In April last year, former Baca president Shaikha Mai bint Mohammed Al Khalifa had designated the island as a national heritage and had asked the Survey and Land Registration Bureau to identify it as such on maps.The natural island with a six-metre diameter circular opening in the middle includes a natural water spring and contains the remains of what could be a fort or a defence tower with parts of walls still standing, Shaikha Mai noted in her decision published in the Official Gazette.

The place is rich in history and folklore, including tales of Prophet Mohammed once passing through Al Sayah.A hungry genie was also rumoured to have once inhabited the island. Named Bu Gedo, it supposedly demanded that picnickers leave food for it.A number of scientific studies conducted by researchers from Bahrain University concluded that the sounds attributed to Bu Gedo over hundreds of years were the natural ecological release of air during low and high tides.“We completed the first phase of excavations last year to clearly identify the features of the historic island,” Shaikh Mohammed told council members at yesterday’s session.

“We have managed to rescue it from being reclaimed for urban development and we intend to showcase it in the best way possible as a witness to history.”Meanwhile, council chairman Abdulaziz Al Naar said that the council was open to the idea of converting the place into a tourist destination provided its heritage is protected.“Wooden shacks and kiosks could be built to be used as a museum, cafés and restaurants and for other purposes such as selling souvenirs, memorabilia and traditional merchandise,” he said.“This should come while protecting the island’s features particularly the nature spring which could be like a fountain.”The island was under threat from a planned BD94 million bridge linking Muharraq and Manama, reclamation work for which started in January 2020, but it has since been rerouted.The 550-metre bridge is an extension of the 7.8-km-long North Muharraq Highway project which also includes a 4.2-km-long Muharraq ring road.Once completed, the project will connect north Busaiteen and Bahrain Bay.

According to details unveiled following an archaeological survey carried out by a team of Bahraini and British experts in February 2022, Al Sayah Island could have been a freshwater supplying depot built on reclaimed land more than 1,200 years ago – a rare example of an ‘extraordinary feat of engineering’.The island west of Busaiteen was once thought to be a natural formation of fossilised coral reefs, but the latest discovery suggests otherwise.Professor Robert Carter, leader of the team of archaeologists from Exeter University and Southampton University, said a cylindrical brick structure, or a cistern, was built around the submerged spring.
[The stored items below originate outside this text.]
(* ===== verification/Dbt2Client.v ===== *)
(** * The threads of the dbt2 client

    Models listener.c ([init_listener], [listener_worker]) and the loop of
    db_threadpool.c's [db_worker] over the shared variables of Dbt2Queue: one
    acceptor, one listener per terminal connection and the database workers.

    A thread is a point in its function with the local variable [node]; a step
    runs it to its next point, and the threads take steps in any order.  What the
    outside gives a step (memory, connections, messages, results of
    [process_transaction], the clock) is its [input].  The [log] lists what the
    client does to the outside: requests, results and the order of the queue.

    Not modelled: messages to the error log, the semaphore [db_worker_count] and
    the connection to the database, which only the start and the end of a worker
    use. *)
From Stdlib Require Import ZArith Lia.
From stdpp Require Import base numbers gmap list.
From S2P Require Import Prelude Dbt2Queue.

(** ** Threads *)

Inductive acceptor_pc :=
| ATop                   (* while (!exiting) *)
| APost.                 (* sem_post(&listener_worker_count) *)

Inductive listener_pc :=
| LTop (node : addr)     (* while (!exiting) *)
| LReceive (node : addr) (* receive_transaction_data *)
| LClosed (node : addr)  (* sem_wait(&listener_worker_count) *)
| LCount (node : addr)   (* enqueue_transaction: the counter *)
| LLink (node : addr)    (* enqueue_transaction: the queue *)
| LWait                  (* get_node: sem_wait(&free_count) *)
| LTake.                 (* get_node: the list *)

Inductive worker_pc :=
| WTop                     (* while (!exiting) *)
| WWait                    (* dequeue_transaction: sem_wait(&queue_length) *)
| WPop                     (* dequeue_transaction: the queue *)
| WUnqueue (node : addr)   (* dequeue_transaction: the first counter *)
| WExecute (node : addr)   (* dequeue_transaction: the second counter *)
| WProcess (node : addr)   (* process_transaction *)
| WSend (node : addr)      (* send_transaction_data *)
| WFinish (node : addr)    (* the counter *)
| WRecycle (node : addr)   (* recycle_node *)
| WCount.                  (* worker_count, last_txn *)

Inductive thread :=
| Acceptor (pc : acceptor_pc)
| Listener (pc : listener_pc)
| Worker (id : Z) (pc : worker_pc)
| Ended.

(** How starting a listener goes. *)
Inductive start :=
| Started
| CreateFailed    (* pthread_create *)
| AttrFailed.     (* pthread_attr_init or pthread_attr_setstacksize *)

Inductive input :=
| Nothing
| Accepted (mem : option (addr * node)) (s : Z) (st : start)
      (* what malloc returned, with the contents it happens to have, what _accept
         returned, and how starting the thread went *)
| Message (st t : Z) (d : bytes)      (* a whole client_transaction_t arrived *)
| BadMessage (st t : Z) (d : bytes)   (* an error; what is in the structure now *)
| Hangup (st t : Z) (d : bytes)       (* the terminal closed the socket *)
| Processed (st : Z) (d : bytes)      (* what process_transaction returned and wrote *)
| Clock (now : Z).

Inductive event :=
| EAccept (s : Z)
| EClose (s : Z)
| EReceived (s t : Z) (d : bytes)
| EQueued (n : node)
| EDequeued (n : node)
| EProcessed (s t : Z) (d : bytes) (st : Z) (d' : bytes)
| ESent (s st t : Z) (d : bytes).

(** ** Steps

    A step gives the thread's next point, the threads it starts and what it
    logs; it gives nothing when the thread waits. *)
Definition turn : Type := thread * list thread * list event.
Definition go (th : thread) : prog fault client (option turn) := mret (Some (th, [], [])).
Definition go_log (th : thread) (ev : list event) : prog fault client (option turn) :=
  mret (Some (th, [], ev)).
Definition wait : prog fault client (option turn) := mret None.

(** The body of [init_listener]'s loop up to [pthread_create]. *)
Definition accept_turn (inp : input) : prog fault client (option turn) :=
  match inp with
  | Accepted None _ _ => leave (Undefined BadPointer)
  | Accepted (Some (a, junk)) s st =>
      c ← getS;
      if decide (is_Some (heap c !! a)) then wait
      else
        modS (set_heap (<[a := Node s (n_id junk) (n_status junk) (n_transaction junk)
                                 (n_data junk) (n_next junk)]> (heap c)));;
        if s =? -1 then go (Acceptor ATop)
        else match st with
             | Started => mret (Some (Acceptor APost, [Listener (LTop a)], [EAccept s]))
             | CreateFailed => go_log (Acceptor ATop) [EAccept s; EClose s]
             | AttrFailed => go_log Ended [EAccept s]
             end
  | _ => wait
  end.

Definition acceptor_step (inp : input) (pc : acceptor_pc) : prog fault client (option turn) :=
  match pc with
  | ATop =>
      c ← getS;
      if exiting c then go Ended else accept_turn inp
  | APost =>
      modS (λ c, set_listener_workers (listener_worker_count c + 1) c);;
      go (Acceptor ATop)
  end.

(** [receive_transaction_data] into the node. *)
Definition receive_into (a : addr) (st t : Z) (d : bytes) : prog fault client Z :=
  n ← load (Some a);
  store (Some a) (set_client_data st t d n);;
  mret (n_s n).

Definition listener_step (inp : input) (pc : listener_pc) : prog fault client (option turn) :=
  c ← getS;
  match pc with
  | LTop a => if exiting c then go Ended else go (Listener (LReceive a))
  | LReceive a =>
      match inp with
      | Message st t d =>
          s ← receive_into a st t d;
          go_log (Listener (LCount a)) [EReceived s t d]
      | BadMessage st t d => receive_into a st t d;; go (Listener (LTop a))
      | Hangup st t d => receive_into a st t d;; go (Listener (LClosed a))
      | _ => wait
      end
  | LClosed a =>
      if 0 <? listener_worker_count c then
        modS (set_listener_workers (listener_worker_count c - 1));;
        load (Some a);;
        modS (λ c, set_heap (delete a (heap c)) c);;
        go Ended
      else wait
  | LCount a => count_request REQ_QUEUED 1 a;; go (Listener (LLink a))
  | LLink a =>
      enqueue_link a;;
      n ← load (Some a);
      go_log (Listener LWait) [EQueued (set_next None n)]
  | LWait =>
      if 0 <? free_count c then
        modS (set_free_count (free_count c - 1));; go (Listener LTake)
      else wait
  | LTake =>
      if mutex_node c then wait
      else
        p ← get_node_pop;
        match p with
        | Some a => go (Listener (LTop a))
        | None => leave (ExitCode 1)
        end
  end.

Definition worker_step (inp : input) (id : Z) (pc : worker_pc)
  : prog fault client (option turn) :=
  c ← getS;
  match pc with
  | WTop => if exiting c then go Ended else go (Worker id WWait)
  | WWait =>
      if 0 <? queue_length c then
        modS (set_queue_length (queue_length c - 1));; go (Worker id WPop)
      else wait
  | WPop =>
      p ← dequeue_pop;
      match p with
      | Some a =>
          n ← load (Some a);
          go_log (Worker id (WUnqueue a)) [EDequeued (set_next None n)]
      | None => go (Worker id WTop)
      end
  | WUnqueue a => count_request REQ_QUEUED (-1) a;; go (Worker id (WExecute a))
  | WExecute a => count_request REQ_EXECUTING 1 a;; go (Worker id (WProcess a))
  | WProcess a =>
      match inp with
      | Processed st d =>
          n ← load (Some a);
          store (Some a) (set_client_data st (n_transaction n) d n);;
          go_log (Worker id (WSend a))
            [EProcessed (n_s n) (n_transaction n) (n_data n) st d]
      | _ => wait
      end
  | WSend a =>
      n ← load (Some a);
      go_log (Worker id (WFinish a)) [ESent (n_s n) (n_status n) (n_transaction n) (n_data n)]
  | WFinish a => count_request REQ_EXECUTING (-1) a;; go (Worker id (WRecycle a))
  | WRecycle a =>
      if mutex_node c then wait else recycle_node a;; go (Worker id WCount)
  | WCount =>
      match inp with
      | Clock now =>
          v ← arr_get (worker_count c) id;
          v' ← int_add v 1;
          counts ← arr_set (worker_count c) id v';
          times ← arr_set (last_txn c) id now;
          modS (set_worker counts times);;
          go (Worker id WTop)
      | _ => wait
      end
  end.

Definition thread_step (inp : input) (th : thread) : prog fault client (option turn) :=
  match th with
  | Acceptor pc => acceptor_step inp pc
  | Listener pc => listener_step inp pc
  | Worker id pc => worker_step inp id pc
  | Ended => wait
  end.

(** ** The client *)

Record system := Sys { sh : client; threads : list thread; log : list event }.

(** The descriptors that are open: [accept] returns one that is not. *)
Definition open_step (s : Z) (b : bool) (e : event) : bool :=
  match e with
  | EAccept s' => if s' =? s then true else b
  | EClose s' => if s' =? s then false else b
  | _ => b
  end.
Definition open_socket (s : Z) (l : list event) : bool := fold_left (open_step s) l false.

Definition input_fits (inp : input) (l : list event) : Prop :=
  match inp with
  | Accepted _ s _ => s = -1 ∨ open_socket s l = false
  | _ => True
  end.

Inductive step : system → system → Prop :=
| step_thread c c' t1 th t2 th' new ev inp l :
    input_fits inp l →
    thread_step inp th c = (Done (Some (th', new, ev)), c') →
    step (Sys c (t1 ++ th :: t2) l) (Sys c' (t1 ++ th' :: t2 ++ new) (l ++ ev))
| step_exit c ths l :   (* parse_command: exit or quit *)
    step (Sys c ths l) (Sys (set_exiting c) ths l).

(** After [startup]: the acceptor and the workers, numbered from 0. *)
Definition startup (db_connections : nat) (now : Z) : system :=
  Sys (init_client db_connections now)
    (Acceptor ATop :: ((λ i, Worker i WTop) <$> seqZ 0 (Z.of_nat db_connections))) [].

Inductive reachable (n : nat) (now : Z) : system → Prop :=
| reach_start : reachable n now (startup n now)
| reach_step σ σ' : reachable n now σ → step σ σ' → reachable n now σ'.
This was followed by a thick circular wall with a diameter of about 20m and was filled to become a small island.Prof Carter added that a second sloping wall of about 40m in diameter was constructed at a later stage to expand the island. And, more tall structures and expansions brought it to its current length of 60m.He said most of the island is covered in pearl oyster shells mixed with shards of 7th and 8th century pottery, which leads to the belief it might have been significant for the pearl trade.